Genetics. 1990 Dec;126(4):1127-38. doi: 10.1093/genetics/126.4.1127.
A model of chiasma interference is proposed and simulated on a computer. The model uses random events and a polymerization reaction to regulate meiotic recombination between and along chromosomes. A computer simulation of the model generates distributions of crossovers per chromosome arm, position of events along the chromosome arm, distance between crossovers in two-event tetrads, and coincidence as a function of distance.

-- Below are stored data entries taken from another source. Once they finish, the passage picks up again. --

Lemma publish_succeeds target s fs fs1 :
  target <> "" -> (forall step p, Host.io_ok h step p = true) ->
  scratched target fs fs1 -> fs !! at_path target = None -> file_holds fs1 (temporary_path target) s ->
  exists fs2, Backup.publish h (temporary_path target) target fs1 = (Ok tt, fs2).
Proof.
  intros Hne Hio Hs Hnew (c & f & He & _). destruct (suffixes_fresh target Hne) as (Hin & Hw & Hm).
  unfold Backup.publish, rename_file, sync_parent, and_then, get_state, put_state, guard, yield, bail.
  rewrite (remove_sidecars_delete target fs) by done.
  unfold rename. rewrite !lookup_delete_ne, He by done.
  rewrite !lookup_delete_ne by (intros Heq; apply Hin; rewrite <- Heq; unfold scratch; set_solver).
  rewrite (scratched_other _ _ _ Hs), Hnew, !Hio, orb_true_r by done. eauto.
Qed.

(** A backup of a healthy database to a free name goes through. *)
Theorem backup_succeeds source target operation s fs :
  backable source target s fs ->
  exists j fs', Backup.materialize_validated h source target operation fs = (Ok j, fs').
Proof.
  intros Hb. pose proof (backable_io _ _ _ _ Hb) as Hio.
  destruct (ensure_distinct_Ok _ _ (backable_paths _ _ _ _ Hb)) as (Hsrc & Hne & _).
  destruct (materialize_succeeds _ _ _ _ Hb) as (fs1 & Hm & Hc).
  pose proof (close_twice source fs Hsrc) as Hclosed.
  assert (unused target (close h source fs)) as Hu
    by (intros q Hq; by apply close_None, (backable_scratch _ _ _ _ Hb)).
  pose proof (materialize_scratched _ _ _ _ _ Hclosed (unused_scratched _ _ Hu) Hm) as Hs1.
  pose proof (materialize_no_log _ _ _ _ _ Hne Hclosed Hu Hm) as Hlog.
  pose proof (leave_sidecars_holds _ _ _ Hne Hc) as Hc2.
  destruct (publish_succeeds target s _ _ Hne Hio (scratched_leave _ _ _ Hs1)
    (close_None _ _ _ (backable_target _ _ _ _ Hb)) Hc2) as [fs3 Hp].
  destruct Hc2 as (c & f & Hentry & _). eexists _, fs3.
  unfold Backup.materialize_validated, and_then, lift. rewrite (backable_paths _ _ _ _ Hb).
  rewrite (ensure_new_target_succeeds _ _ (backable_target _ _ _ _ Hb) (backable_scratch _ _ _ _ Hb)).
  rewrite (validate_holds source fs s (Hio _ _) (backable_source _ _ _ _ Hb)).
  unfold Backup.prepare_parent, guard. rewrite Hio, orb_true_r. unfold yield at 1.
  unfold Backup.or_cleanup, Backup.validate_candidate. rewrite Hm.
  rewrite (validate_holds _ fs1 s (Hio _ _) (proj1 (file_holds_iff _ _ _ Hlog) Hc)), (close_no_log _ _ Hlog).
  unfold Backup.ensure_parity, guard. rewrite bool_decide_true by done. unfold yield at 1.
  unfold Backup.metadata_len, and_then, get_state. rewrite Hentry, Hio. unfold yield at 1.
  by rewrite Hp.
Qed.
End Backups.

(** *** Backup and restore *)

Section Restore.
Context `{Blake3Laws, UuidTextLaws, !JsonText DeviceRecord.t, !JsonText DeviceCommand.t, !JsonValid}.
Context `{!JsonTextLaws DeviceRecord.t, !JsonTextLaws DeviceCommand.t}.
Context `{!JsonText SnapshotDocument.t, !JsonTextLaws SnapshotDocument.t}.

Lemma file_holds_host h h' fs path s :
  Host.cwd h = Host.cwd h' -> Host.fresh h = Host.fresh h' -> file_holds h fs path s -> file_holds h' fs path s.
Proof.
  intros Hc Hf (content & f & He & Hd & Hi & Hl). exists content, f. rewrite <- Hc. split_and!; try done.
  unfold database_of, with_log in *. by rewrite <- Hf.
Qed.

(** What a restore puts at its target, read by itself, is the state of the
    archive at the time of the backup. *)
Lemma restored_file h h' live archive target fs fs1 fs2 fs3 j j' s :
  Host.cwd h = Host.cwd h' -> Host.fresh h = Host.fresh h' -> holds h fs live s ->
  Backup.backup_state h live archive fs = (Ok j, fs1) ->
  fs2 !! resolve (Host.cwd h) archive = fs1 !! resolve (Host.cwd h) archive ->
  fs2 !! resolve (Host.cwd h) (wal_path archive) = None ->
  Backup.restore_state h' archive target fs2 = (Ok j', fs3) ->
  published h' target s fs2 fs3 /\ target <> "".
Proof.
  intros Hc Hf Hlive Hb Hkept Hlog Hr. unfold Backup.backup_state, Backup.restore_state in *.
  apply backup_is_faithful in Hb as (s1 & Hs1 & _ & Hp1).
  apply materialize_validated_cases in Hr as [(e & [=] & _)|(_ & Hne & [(_ & [[=]|[=]])|(s2 & Hs2 & Hp2 & _)])].
  rewrite (holds_unique _ _ _ _ _ Hlive Hs1). pose proof (published_file _ _ _ _ _ Hp1) as Harch.
  apply (file_holds_same _ _ fs2) in Harch; [|done]. apply (file_holds_host h h') in Harch; [|done|done].
  rewrite Hc in Hlog. apply file_holds_iff in Harch; [|done].
  rewrite (close_no_log _ _ _ Hlog) in Hp2. by rewrite (holds_unique _ _ _ _ _ Harch Hs2).
Qed.

(** C16: Restoring a backup gives the state the database had, its log included,
    when the backup was made, whatever happened in between to the database or to
    any other file, if the backup file is as it was and no write-ahead log lies
    beside it or beside the name that is restored to when the restore starts. *)
Theorem backup_then_restore h h' live archive target fs fs1 fs2 fs3 j j' s :
  Host.cwd h = Host.cwd h' -> Host.fresh h = Host.fresh h' -> holds h fs live s ->
  Backup.backup_state h live archive fs = (Ok j, fs1) ->
  fs2 !! resolve (Host.cwd h) archive = fs1 !! resolve (Host.cwd h) archive ->
  fs2 !! resolve (Host.cwd h) (wal_path archive) = None ->
  fs2 !! resolve (Host.cwd h) (wal_path target) = None ->
  Backup.restore_state h' archive target fs2 = (Ok j', fs3) ->
  holds h' fs3 target s.
Proof.
  intros Hc Hf Hlive Hb Hkept Hlog Htarget Hr.
  destruct (restored_file h h' live archive target fs fs1 fs2 fs3 j j' s) as [Hp Hne]; try done.
  apply (published_holds _ _ _ fs2); [done|done|]. by rewrite <- Hc.
Qed.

Outputs from the simulation are compared to data from Saccharomyces cerevisiae and the X chromosome of Drosophila melanogaster. The simulation demonstrates that the proposed model can produce the regulation of recombination observed in both genetic and cytological experiments. While the model was quantitatively compared to data from only Drosophila and Saccharomyces, the regulation observed in these species is qualitatively similar to the regulation of recombination observed in other organisms.
提出了一种交叉干涉模型并在计算机上进行模拟。该模型利用随机事件和聚合反应来调控染色体间及沿染色体的减数分裂重组。对该模型的计算机模拟生成了每条染色体臂上的交叉分布、事件沿染色体臂的位置、双事件四联体中交叉之间的距离以及作为距离函数的符合系数。将模拟输出与来自酿酒酵母和黑腹果蝇X染色体的数据进行比较。模拟结果表明,所提出的模型能够产生在遗传和细胞学实验中观察到的重组调控。虽然该模型仅与来自果蝇和酿酒酵母的数据进行了定量比较,但在这些物种中观察到的调控在定性上与在其他生物体中观察到的重组调控相似。